(* ===== verification/Webhook.v ===== *)
(** * internal/webhook

    The executor that delivers a job to an HTTP endpoint.  Addresses are netip.Addr with the
    predicates of net/netip (Go 1.23); the client is net/http's, with its redirect loop.
    What the network does is the class [Net]: DNS answers, which change with time, url and
    address parsing, responses.  A proxy is not configured. *)

From S2P Require Import Prelude GoLib Unicode Models Retry.

Module Webhook.

(** ** Addresses *)

(** An IPv4 address is a 32-bit number, an IPv6 address a 128-bit number with a zone. *)
Inductive Addr :=
| IPv4 (a : Z)
| IPv6 (a : Z) (zone : string).

Definition wf_addr (a : Addr) : Prop :=
  match a with IPv4 x => 0 <= x < 2 ^ 32 | IPv6 x _ => 0 <= x < 2 ^ 128 end.

(** ::ffff:a.b.c.d *)
Definition Is4In6 (a : Addr) : bool :=
  match a with IPv6 x _ => Z.shiftr x 32 =? 65535 | IPv4 _ => false end.

Definition Unmap (a : Addr) : Addr :=
  match a with IPv6 x _ => if Is4In6 a then IPv4 (Z.land x (2 ^ 32 - 1)) else a | IPv4 _ => a end.

(** Byte [i] of an IPv4 address, 16-bit group 0 of an IPv6 address. *)
Definition v4 (x : Z) (i : Z) : Z := Z.land (Z.shiftr x (8 * (3 - i))) 255.
Definition v6u16 (x : Z) : Z := Z.land (Z.shiftr x 112) 65535.

Definition IsLoopback (a : Addr) : bool :=
  match Unmap a with IPv4 x => v4 x 0 =? 127 | IPv6 x _ => x =? 1 end.

Definition IsPrivate (a : Addr) : bool :=
  match Unmap a with
  | IPv4 x => (v4 x 0 =? 10) || ((v4 x 0 =? 172) && (Z.land (v4 x 1) 240 =? 16)) || ((v4 x 0 =? 192) && (v4 x 1 =? 168))
  | IPv6 x _ => Z.land (Z.shiftr x 120) 254 =? 252
  end.

Definition IsLinkLocalUnicast (a : Addr) : bool :=
  match Unmap a with
  | IPv4 x => (v4 x 0 =? 169) && (v4 x 1 =? 254)
  | IPv6 x _ => Z.land (v6u16 x) 65472 =? 65152
  end.

Definition IsLinkLocalMulticast (a : Addr) : bool :=
  match Unmap a with
  | IPv4 x => (v4 x 0 =? 224) && (v4 x 1 =? 0) && (v4 x 2 =? 0)
  | IPv6 x _ => Z.land (v6u16 x) 65295 =? 65282
  end.

Definition IsMulticast (a : Addr) : bool :=
  match Unmap a with
  | IPv4 x => Z.land (v4 x 0) 240 =? 224
  | IPv6 x _ => Z.shiftr x 120 =? 255
  end.

(** Equality with 0.0.0.0 and with ::, without unmapping. *)
Definition IsUnspecified (a : Addr) : bool :=
  match a with IPv4 x => x =? 0 | IPv6 x z => (x =? 0) && String.eqb z "" end.

(** ** The executor *)

Record URL := mkURL {
  Scheme : string;
  HasUser : bool;
  Hostname : string;
  Rest : string;
}.

Record Request := mkRequest {
  Method : string;
  RequestURL : URL;
  JobIDHeader : string;
  AttemptHeader : string;
  Body : option string;
}.

Record Response := mkResponse {
  StatusCode : Z;
  Location : string;
  ResponseBody : string;
}.

Record requestBody := mkBody {
  JobID : string;
  TaskID : string;
  TaskName : string;
  Attempt : Z;
  Payload : string;
  BodyMetadata : gmap string string;
}.

(** [resolve n host]: what DNS answers to the [n]-th question; [connect]: which of the
    addresses the transport connects to, if any; [answer]: what the server at the address
    answers. *)
Class Net := {
  resolve : nat -> string -> res (list Addr) error;
  connect : nat -> list Addr -> option Addr;
  connect_one : forall n l a, connect n l = Some a -> a ∈ l;
  answer : nat -> Addr -> Request -> res Response error;
  ParseURL : string -> res URL error;
  ParseRef : URL -> string -> res URL error;
  ParseAddr : string -> option Addr;
  AddrString : Addr -> string;
  MarshalBody : requestBody -> res string error;
}.

(** [Client] is the caller's own client, by what its Do answers. *)
Record Config := mkConfig {
  Client : option (Request -> res Response error);
  Timeout : Z;
  MaxRedirects : Z;
  AllowPrivateNetworks : bool;
}.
•••••
» Brief
For this exercise, repeat each line of the listing exactly.

» Reply
(* ===== verification/Webhook.v ===== *)
(** * internal/webhook

    The executor that delivers a job to an HTTP endpoint.  Addresses are netip.Addr with the
    predicates of net/netip (Go 1.23); the client is net/http's, with its redirect loop.
    What the network does is the class [Net]: DNS answers, which change with time, url and
    address parsing, responses.  A proxy is not configured. *)

From S2P Require Import Prelude GoLib Unicode Models Retry.

Module Webhook.

(** ** Addresses *)

(** An IPv4 address is a 32-bit number, an IPv6 address a 128-bit number with a zone. *)
Inductive Addr :=
| IPv4 (a : Z)
| IPv6 (a : Z) (zone : string).

Definition wf_addr (a : Addr) : Prop :=
  match a with IPv4 x => 0 <= x < 2 ^ 32 | IPv6 x _ => 0 <= x < 2 ^ 128 end.

(** ::ffff:a.b.c.d *)
Definition Is4In6 (a : Addr) : bool :=
  match a with IPv6 x _ => Z.shiftr x 32 =? 65535 | IPv4 _ => false end.

Definition Unmap (a : Addr) : Addr :=
  match a with IPv6 x _ => if Is4In6 a then IPv4 (Z.land x (2 ^ 32 - 1)) else a | IPv4 _ => a end.

(** Byte [i] of an IPv4 address, 16-bit group 0 of an IPv6 address. *)
Definition v4 (x : Z) (i : Z) : Z := Z.land (Z.shiftr x (8 * (3 - i))) 255.
Definition v6u16 (x : Z) : Z := Z.land (Z.shiftr x 112) 65535.

Definition IsLoopback (a : Addr) : bool :=
  match Unmap a with IPv4 x => v4 x 0 =? 127 | IPv6 x _ => x =? 1 end.

Definition IsPrivate (a : Addr) : bool :=
  match Unmap a with
  | IPv4 x => (v4 x 0 =? 10) || ((v4 x 0 =? 172) && (Z.land (v4 x 1) 240 =? 16)) || ((v4 x 0 =? 192) && (v4 x 1 =? 168))
  | IPv6 x _ => Z.land (Z.shiftr x 120) 254 =? 252
  end.

Definition IsLinkLocalUnicast (a : Addr) : bool :=
  match Unmap a with
  | IPv4 x => (v4 x 0 =? 169) && (v4 x 1 =? 254)
  | IPv6 x _ => Z.land (v6u16 x) 65472 =? 65152
  end.

Definition IsLinkLocalMulticast (a : Addr) : bool :=
  match Unmap a with
  | IPv4 x => (v4 x 0 =? 224) && (v4 x 1 =? 0) && (v4 x 2 =? 0)
  | IPv6 x _ => Z.land (v6u16 x) 65295 =? 65282
  end.

Definition IsMulticast (a : Addr) : bool :=
  match Unmap a with
  | IPv4 x => Z.land (v4 x 0) 240 =? 224
  | IPv6 x _ => Z.shiftr x 120 =? 255
  end.

(** Equality with 0.0.0.0 and with ::, without unmapping. *)
Definition IsUnspecified (a : Addr) : bool :=
  match a with IPv4 x => x =? 0 | IPv6 x z => (x =? 0) && String.eqb z "" end.

(** ** The executor *)

Record URL := mkURL {
  Scheme : string;
  HasUser : bool;
  Hostname : string;
  Rest : string;
}.

Record Request := mkRequest {
  Method : string;
  RequestURL : URL;
  JobIDHeader : string;
  AttemptHeader : string;
  Body : option string;
}.

Record Response := mkResponse {
  StatusCode : Z;
  Location : string;
  ResponseBody : string;
}.

Record requestBody := mkBody {
  JobID : string;
  TaskID : string;
  TaskName : string;
  Attempt : Z;
  Payload : string;
  BodyMetadata : gmap string string;
}.

(** [resolve n host]: what DNS answers to the [n]-th question; [connect]: which of the
    addresses the transport connects to, if any; [answer]: what the server at the address
    answers. *)
Class Net := {
  resolve : nat -> string -> res (list Addr) error;
  connect : nat -> list Addr -> option Addr;
  connect_one : forall n l a, connect n l = Some a -> a ∈ l;
  answer : nat -> Addr -> Request -> res Response error;
  ParseURL : string -> res URL error;
  ParseRef : URL -> string -> res URL error;
  ParseAddr : string -> option Addr;
  AddrString : Addr -> string;
  MarshalBody : requestBody -> res string error;
}.

(** [Client] is the caller's own client, by what its Do answers. *)
Record Config := mkConfig {
  Client : option (Request -> res Response error);
  Timeout : Z;
  MaxRedirects : Z;
  AllowPrivateNetworks : bool;
}.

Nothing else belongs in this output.